### TRY IT
Wherever the word "pose" turns up in a line of the entries, copy that line.

____ RECORDED INFORMATION

Lemma scanLines_spec base bytes : forall from, 0 <= base -> 0 <= from ->
  base + from + zlen bytes < u64_modulus ->
  scanLines base from bytes = map mkLine (starts_after (base + from) bytes).
Proof.
  unfold u64_modulus. induction bytes as [|c bytes IH]; intros from Hb Hf Hs; [done|].
  simpl length in Hs. cbn [scanLines starts_after map].
  rewrite (IH (from + 1)) by lia. replace (base + (from + 1)) with (base + from + 1) by lia.
  unfold is_newline. destruct (decide (c = newline)); [|done].
  cbn [map]. by rewrite !add64_small by (rewrite ?add64_small by lia; lia).
Qed.

(** *** Newline counting *)

Lemma memchr_spec bytes :
  match memchr bytes with
  | None => newlines bytes = 0
  | Some rest => newlines bytes = 1 + newlines rest /\ (length rest < length bytes)%nat /\
      forall off, starts_after off bytes =
        off + (zlen bytes - zlen rest) :: starts_after (off + (zlen bytes - zlen rest)) rest
  end.
Proof.
  unfold newlines. induction bytes as [|c bytes IH]; simpl; [done|]. unfold is_newline.
  rewrite list.filter_cons. unfold is_newline in *. destruct (decide (c = newline)) as [E|E]; simpl.
  - split_and!; [lia|lia|]. intros off.
    by replace (off + (Z.of_nat (S (length bytes)) - zlen bytes)) with (off + 1) by lia.
  - destruct (memchr bytes) as [rest|]; [|done]. destruct IH as (H1 & H2 & H3). split_and!; [lia|lia|].
    intros off. rewrite H3.
    by replace (off + (Z.of_nat (S (length bytes)) - zlen rest)) with (off + 1 + (zlen bytes - zlen rest)) by lia.
Qed.

Lemma countNewlines_loop_spec fuel : forall ptr count, (length ptr < fuel)%nat ->
  countNewlines_loop fuel ptr count = Ok (count + newlines ptr).
Proof.
  induction fuel as [|fuel IH]; intros ptr count Hf; [lia|]. cbn [countNewlines_loop].
  destruct ptr as [|c ptr]; [by rewrite Z.add_0_r|].
  pose proof (memchr_spec (c :: ptr)) as Hm. destruct (memchr (c :: ptr)) as [rest|].
  - destruct Hm as (Hn & Hl & _). rewrite IH by (simpl in *; lia). f_equal. lia.
  - rewrite Hm. f_equal. lia.
Qed.

Lemma scan_lines_spec fuel : forall at_ ptr index total, (length ptr < fuel)%nat ->
  SwPieceTableLineIndexBuilder.scan fuel at_ ptr index total =
    Ok (index ++ map mkLine (starts_after at_ ptr), total + newlines ptr).
Proof.
  induction fuel as [|fuel IH]; intros at_ ptr index total Hf; [lia|].
  cbn [SwPieceTableLineIndexBuilder.scan].
  pose proof (memchr_spec ptr) as Hm. destruct (memchr ptr) as [rest|].
  - destruct Hm as (Hn & Hl & Hs). rewrite IH by lia.
    rewrite (Hs at_), <-(app_assoc index). cbn [map app].
    replace (at_ + (zlen ptr - zlen rest)) with (at_ + zlen ptr - zlen rest) by lia.
    f_equal. f_equal. lia.
  - rewrite Hm, Z.add_0_r. pose proof (starts_after_length at_ ptr) as H0. rewrite Hm in H0.
    destruct (starts_after at_ ptr); [by rewrite app_nil_r|simpl in H0; lia].
Qed.

(** *** Pieces *)

Abbreviation buffer_of s p := (bufferPtr_ (p_buffer p) s).

Definition textOf (s : t) (p : Piece) : list byte := zslice (buffer_of s p) (p_start p) (p_length p).

Definition text (s : t) (pieces : list Piece) : list byte := concat (map (textOf s) pieces).

(** A piece lies within its buffer, is not empty, and the original buffer it
    refers to is the one in place. *)
Record valid (s : t) (p : Piece) : Prop := {
  v_start : 0 <= p_start p;
  v_length : 0 < p_length p;
  v_within : p_start p + p_length p <= zlen (buffer_of s p);
  v_buffer : zlen (buffer_of s p) <= 2 ^ 62;
  v_size : p_buffer p = Original -> m_originalSize s = zlen (bufferPtr_ Original s);
  v_owned : p_buffer p = Original -> m_isMapped s = false -> m_originalData s = Owned
}.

________

### RESULT OF THIS EXERCISE
  pose proof (memchr_spec (c :: ptr)) as Hm. destruct (memchr (c :: ptr)) as [rest|].
  pose proof (memchr_spec ptr) as Hm. destruct (memchr ptr) as [rest|].
  - rewrite Hm, Z.add_0_r. pose proof (starts_after_length at_ ptr) as H0. rewrite Hm in H0.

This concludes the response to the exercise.